*Description of the task*: Once you have located the line containing "rewrite Po, Es" in the material below, return it exactly along with each line after it through the line containing "apply list_elem_of_fmap. by exists w.".

*Data to use*:
-.-.-
(** A lane that is not full is packed whole. *)
Lemma not_full b lane budget :
  budgetFull b lane budget = false → pending_of b lane ≠ [] → 0 < budget ≤ maxBatchTokens →
  ∃ chosen, SelectBatch (candidate_of <$> pending_of b lane) budget = (chosen, lane_prefill b lane) ∧
    chosen ≡ₚ candidate_of <$> pending_of b lane ∧ lane_prefill b lane < budget.
Proof.
  unfold budgetFull, maxBatchTokens. intros F Ne B.
  rewrite bool_decide_eq_false_2 in F by (intros E; unfold pending_of in Ne; by rewrite E in Ne).
  rewrite (proj2 (Z.leb_gt _ _)) in F by lia. simpl in F.
  destruct (SelectBatch _ budget) as [chosen used] eqn:E. apply orb_false_iff in F as [F1 F2]. apply Nat.ltb_ge in F1. apply Z.leb_gt in F2.
  destruct (SelectBatch_spec _ budget chosen used ltac:(lia) E) as (Sub & -> & _).
  assert (chosen ≡ₚ candidate_of <$> pending_of b lane) as P by (apply submseteq_length_Permutation; done).
  exists chosen. unfold lane_prefill. pose proof (total_prefill_proper _ _ P) as T. rewrite T in F2. by rewrite T.
Qed.

Lemma no_force_in_time b lane now x policy :
  deadlineForceFlush b lane now = (false, x) → PolicyForTrafficClass (al_class lane) = Ok policy →
  budgetFull b lane (TokenBudget policy) = false → 
  Forall (λ w, ∀ dl, Deadline (aw_req w) = Some dl →
    now + earliestHold b lane now + EstimatedTTFT (lane_prefill b lane) + arrivalDeadlineSafety ≤ dl) (pending_of b lane).
Proof.
  intros F Po Bf. apply Forall_forall. intros w Hw dl Hd.
  assert (pending_of b lane ≠ []) as Ne by (intros E; rewrite E in Hw; set_solver).
  destruct (not_full _ _ _ Bf Ne (policy_budget _ _ Po)) as (chosen & Es & P & _).
  unfold deadlineForceFlush in F. destruct (pending_of b lane) as [|p ps] eqn:Ep; [done|]. rewrite <-Ep in *. clear Ep p ps.
  rewrite Po, Es in F. destruct chosen as [|c cs] eqn:Ec; [symmetry in P; apply Permutation_nil_r, fmap_nil_inv in P; done|]. rewrite <-Ec in *. clear Ec.
  destruct (tightest_least (filter (λ p, ar_ID (aw_req p) ∈ bc_ID <$> chosen) (pending_of b lane)) dl w) as (t & Et & Le); [|done|].
  - apply list_elem_of_filter. split; [|done]. rewrite P. apply list_elem_of_fmap. exists (candidate_of w). split; [done|].
    apply list_elem_of_fmap. by exists w.
  - rewrite Et in F. destruct (HoldWouldMissDeadline (Some t) now 0 (lane_prefill b lane)).
    { by destruct (tightest _). }
    destruct (HoldWouldMissDeadline (Some t) now (earliestHold b lane now) (lane_prefill b lane)) eqn:H; [done|].
    unfold HoldWouldMissDeadline in H. apply Z.ltb_ge in H. lia.
Qed.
-.-.-
*Result of this task*:
  rewrite Po, Es in F. destruct chosen as [|c cs] eqn:Ec; [symmetry in P; apply Permutation_nil_r, fmap_nil_inv in P; done|]. rewrite <-Ec in *. clear Ec.
  destruct (tightest_least (filter (λ p, ar_ID (aw_req p) ∈ bc_ID <$> chosen) (pending_of b lane)) dl w) as (t & Et & Le); [|done|].
  - apply list_elem_of_filter. split; [|done]. rewrite P. apply list_elem_of_fmap. exists (candidate_of w). split; [done|].
    apply list_elem_of_fmap. by exists w.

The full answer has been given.